Differential Associations of A-/B-Type Natriuretic Peptides With Cardiac Structure, Function, and Prognosis in Heart Failure

Eugene S J Tan et al. JACC Heart Fail. 2024 Mar.
Free article

Abstract

Background: Natriuretic peptide (NP) elevations are prognostic in heart failure (HF), but relative atrial NP deficiency in acute HF has been suggested.

Objectives: The authors compared plasma concentrations and relative strength of associations of A- and B-type NPs with cardiac structure/function and clinical outcomes in HF.

Methods: Midregional pro-atrial natriuretic peptide (MR-proANP), B-type natriuretic peptide (BNP), and N-terminal pro-B-type natriuretic peptide (NT-proBNP) were measured in patients with compensated HF in a prospective, multicenter study. The primary outcome was a composite of HF-hospitalization or all-cause mortality. Secondary outcomes included individual primary outcome components and cardiovascular admission.

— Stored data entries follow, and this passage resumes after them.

Lemma copy_part_window a off stop u :
  (off <= stop <= length (pa_buf a))%nat -> Z.of_nat (length (pa_buf a)) <= INT_MAX -> uio_writable u = true ->
  let data := take (stop - off) (drop off (pa_buf a)) in
  0 <= uio_offset u <= Z.of_nat (length data) ->
  exists u', copy_part a off stop u = Some (0, u') ∧ uio_out u' = uio_out u ++ read_window data u.
Proof.
  intros Hr Hmax Hw data Hoff. unfold copy_part.
  assert (Hlen : length data = (stop - off)%nat) by (subst data; rewrite length_take, length_drop; lia).
  destruct (copy_data_buffer data (drop (stop - off) (drop off (pa_buf a))) u) as (u' & E & Hout & _); [lia|lia|done|].
  exists u'. split; [|done]. rewrite s32_small by (unfold INT_MIN, INT_MAX in *; lia).
  rewrite <- E. subst data. rewrite take_drop. f_equal. lia.
Qed.

Lemma shows_part p a u st (from to_ : procargs -> nat) :
  has_area p a -> malloc_at (k_clock st) (Z.of_nat (length (area_bytes a))) = true ->
  let l := layout (length (ar_args a)) (Z.of_nat (length (area_bytes a))) (area_bytes a) in
  (from l <= to_ l <= length (area_bytes a))%nat ->
  shows (r ← procfs_read_procargs p;
         match r with inl _ => mret None
         | inr a => _ ← OSFree (pa_size a); mret (copy_part a (from a) (to_ a) u) end)
    (take (to_ l - from l) (drop (from l) (area_bytes a))) u st.
Proof.
  intros Ha Hmem l Hr Hoff Hw. rewrite K_bind_run, (read_procargs_area p a st Ha Hmem). cbn [fst snd]. fold l.
  rewrite K_bind_run. cbn [fst snd mret K_ret]. apply copy_part_window; auto.
  pose proof (ha_max _ _ Ha). unfold PROCFS_CMDLINE_MAX, INT_MAX in *. simpl. lia.
Qed.

(** The nodes cmdline, environ and auxv of a live process show its arguments, its
    environment and the linker strings: a read returns the window at the reader's
    offset of the strings, each with its NUL. *)
Theorem procargs_nodes pnp u st p a :
  proc_find_at (k_clock st) (procfsnode_to_pid pnp) = Some p -> has_area p a -> p_zombie_or_system p = false ->
  malloc_at (S (k_clock st)) (Z.of_nat (length (area_bytes a))) = true ->
  uio_is_read u = true ->
  shows (procfs_doprocargs pnp u) (cstrs (ar_args a)) u st
  ∧ shows (procfs_doenviron pnp u) (cstrs (ar_env a)) u st
  ∧ shows (procfs_doauxv None pnp u) (ar_apple a) u st.
Proof.
  intros Hp Ha Hz Hmem Hread. unfold procfsnode_to_pid in Hp.
  destruct (area_parts a (Z.of_nat (length (area_bytes a))) (ha_ok _ _ Ha)) as (E1 & E2 & E3 & Hord & Hend).
  set (st1 := Kstate (S (k_clock st)) (k_procrefs st + 1) (k_mem st)).
  assert (Hfind : forall B (f : option proc_t -> K B), (proc_find (nodeid_pid (node_id pnp)) ≫= f) st = f (Some p) st1).
  { intros B f. rewrite K_bind_run. unfold proc_find. rewrite K_bind_run. simpl. by rewrite Hp. }
  assert (Hrele : forall (m : K (option (Z * uio_t))), ((r ← m; _ ← proc_rele p; mret r) st1).1 = (m st1).1).
  { intros m. rewrite K_bind_run. done. }
  unfold shows, procfs_doprocargs, procfs_doenviron, procfs_doauxv, procfs_doprocargs_helper, read_part.
  rewrite Hread. cbn [negb]. rewrite !Hfind. cbn [negb]. rewrite !Hrele, Hz.
  split_and!; intros Hoff Hw.
  - destruct (shows_part p a u st1 argv_off env_off Ha Hmem ltac:(lia)) as (u' & E & Hout); [by rewrite E1|done|].
    rewrite E1 in Hout. exists u'. split; [|done]. rewrite K_bind_run, (read_procargs_area p a st1 Ha Hmem) in E |- *. exact E.
  - destruct (shows_part p a u st1 env_off apple_off Ha Hmem ltac:(lia)) as (u' & E & Hout); [by rewrite E2|done|].
    rewrite E2 in Hout. exists u'. split; [|done]. rewrite K_bind_run, (read_procargs_area p a st1 Ha Hmem) in E |- *. exact E.
  - destruct (shows_part p a u st1 apple_off (λ a, length (pa_buf a)) Ha Hmem) as (u' & E & Hout); [split; [exact Hend|done]| |done|].
    { rewrite take_ge by (rewrite length_drop; done). by rewrite E3. }
    rewrite take_ge, E3 in Hout by (rewrite length_drop; done).
    exists u'. split; [|done]. rewrite K_bind_run, (read_procargs_area p a st1 Ha Hmem) in E |- *. exact E.
Qed.

Lemma read_procargs_res p st :
  let r := procfs_read_procargs p st in
  k_procrefs r.2 = k_procrefs st ∧ k_mem r.2 = k_mem st + (match r.1 with inl _ => 0 | inr a => pa_size a end).
Proof.
  unfold procfs_read_procargs. destruct (task_pmap p); [|simpl; lia]. case_match; [simpl; lia|].
  rewrite K_bind_run. unfold OSMalloc. rewrite K_bind_run. simpl. destruct (malloc_at _ _); simpl; [|lia].
  case_match; simpl; lia.
Qed.

Lemma balanced_args_then p (f : Z -> K (option (Z * uio_t))) (g : procargs -> option (Z * uio_t)) :
  (forall e, balanced (f e)) ->
  balanced (r ← procfs_read_procargs p; match r with inl e => f e | inr a => _ ← OSFree (pa_size a); mret (g a) end).
Proof.
  intros Hf st. rewrite K_bind_run. destruct (read_procargs_res p st) as [Hr Hm].
  destruct (procfs_read_procargs p st) as [[e|a] st1]; cbn [fst snd] in *.
  - destruct (Hf e st1) as [Hx1 Hx2]. split; lia.
  - rewrite K_bind_run. split; simpl; lia.
Qed.

Lemma balanced_then_rele p (m : K (option (Z * uio_t))) st :
  balanced m -> k_procrefs ((r ← m; _ ← proc_rele p; mret r) st).2 = k_procrefs st - 1
  ∧ k_mem ((r ← m; _ ← proc_rele p; mret r) st).2 = k_mem st.
Proof. intros Hm. rewrite K_bind_run. destruct (Hm st) as [Hx1 Hx2]. simpl. lia. Qed.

Results: Among 1,278 patients (age 60.1 ± 12.1 years, 82% men, left ventricular ejection fraction [LVEF] 34% ± 14%), median concentrations of MR-proANP were 990 pg/mL (Q1-Q3: 557-1,563 pg/mL), NT-proBNP 1,648 pg/mL (Q1-Q3: 652-3,960 pg/mL), and BNP 291 pg/mL (Q1-Q3: 103-777 pg/mL). No subpopulation with inappropriately low MR-proANP (relative to BNP/NT-proBNP) was observed. Clinical event rates were similar for biomarker tertiles. Increments in MR-proANP exhibited steeper associations with concurrent shifts in left ventricular size, diastolic indexes and LVEF than BNP/NT-proBNP at baseline and serially (P < 0.05), and lower odds of beneficial left ventricular reverse remodeling: OR: 0.35 (95% CI: 0.18-0.70). In single-biomarker models, MR-proANP(log10) was associated with the highest hazard (4 to 6 times) for each outcome. In multimarker models, independent associations were observed for the primary outcome (MR-proANP and NT-proBNP), HF-hospitalization and cardiovascular admission (MR-proANP only), and all-cause mortality (NT-proBNP only) (P < 0.05). The discriminative value of MR-proANP was superior to BNP/NT-proBNP (HF-hospitalization) and BNP (primary outcome) (P < 0.05).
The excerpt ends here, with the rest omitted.